(Records supplied Opens)
(* ===== verification/Durabilite.v ===== *)
(** The persistent tree, end to end: the file system is collected, the snapshot written to the
    zone, the power lost, the zone read and deposited into a fresh file system. To its user the
    zone is a cell that holds a tree of files. *)

From S2P Require Import Prelude Ramfs RamfsProofs RamfsOps RamfsChemins RamfsTrace Bloc Persistance PersistanceProofs PersistanceSurete CacheJetable Collecte CollecteProofs Depot.
From stdpp Require Import strings.

Module Durabilite.
Import Ramfs RamfsProofs RamfsArbre RamfsOps RamfsChemins RamfsSpecs Collecte CollecteProofs Instantane Depot.
Import Persistance(CHEMIN_MAX, SnapshotEntree).
Open Scope Z_scope.
Open Scope os_scope.

(** ** Trees that can be written *)





(** ** The tree a mount shows *)





(** ** The mount *)






(** ** Histories *)

Abbreviation franche := PersistanceSurete.franche.









(** ** A concrete history *)




End Durabilite.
(Records supplied Closes)
The required output is each line of the entries that contains the word "system".

(** The persistent tree, end to end: the file system is collected, the snapshot written to the
    zone, the power lost, the zone read and deposited into a fresh file system. To its user the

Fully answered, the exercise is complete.